Exercise requirements: Write out the records below word for word, please.

(Records excerpted from a collection)
============
(* ===== verification/_CoqProject ===== *)
-Q . S2P
Prelude.v
Order.v
Text.v
Utf8.v
Paths.v
Files.v
Url.v
Clock.v
Contract.v
Nmp.v
Tags.v
Parse.v
ParseShape.v
Compose.v
Roundtrip.v
Answer.v
Related.v
Membership.v
Model.v
Projection.v
ProjectionSpec.v
ProjectionOrder.v
ProjectionTree.v
ProjectionReactions.v
ProjectionQueue.v
Identity.v
Session.v
Runtime.v
RuntimeFacts.v
Handle.v
Control.v
Kernel.v
KernelFacts.v
KernelAccounts.v
Cancel.v
ProducerApi.v
DaemonModel.v
Journal.v
Runner.v
RunnerFacts.v
Kokoro.v
Receipt.v
Observe.v
NmpPublisher.v
Bootstrap.v
Production.v
ProductionFacts.v
AnswerWait.v
LocalService.v
LocalServer.v
Ledger.v
Shutdown.v
Socket.v
SocketFacts.v
Blossom.v
DaemonIdentity.v
DaemonConfig.v
McpAuth.v
McpConfig.v
McpIngress.v
Startup.v
Cli.v
McpTool.v
McpServer.v
McpMain.v
Daemon.v
Exchange.v
LiveNetwork.v
LiveSmoke.v
Gateway.v
EndToEnd.v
============
Worked solution:
(* ===== verification/_CoqProject ===== *)
-Q . S2P
Prelude.v
Order.v
Text.v
Utf8.v
Paths.v
Files.v
Url.v
Clock.v
Contract.v
Nmp.v
Tags.v
Parse.v
ParseShape.v
Compose.v
Roundtrip.v
Answer.v
Related.v
Membership.v
Model.v
Projection.v
ProjectionSpec.v
ProjectionOrder.v
ProjectionTree.v
ProjectionReactions.v
ProjectionQueue.v
Identity.v
Session.v
Runtime.v
RuntimeFacts.v
Handle.v
Control.v
Kernel.v
KernelFacts.v
KernelAccounts.v
Cancel.v
ProducerApi.v
DaemonModel.v
Journal.v
Runner.v
RunnerFacts.v
Kokoro.v
Receipt.v
Observe.v
NmpPublisher.v
Bootstrap.v
Production.v
ProductionFacts.v
AnswerWait.v
LocalService.v
LocalServer.v
Ledger.v
Shutdown.v
Socket.v
SocketFacts.v
Blossom.v
DaemonIdentity.v
DaemonConfig.v
McpAuth.v
McpConfig.v
McpIngress.v
Startup.v
Cli.v
McpTool.v
McpServer.v
McpMain.v
Daemon.v
Exchange.v
LiveNetwork.v
LiveSmoke.v
Gateway.v
EndToEnd.v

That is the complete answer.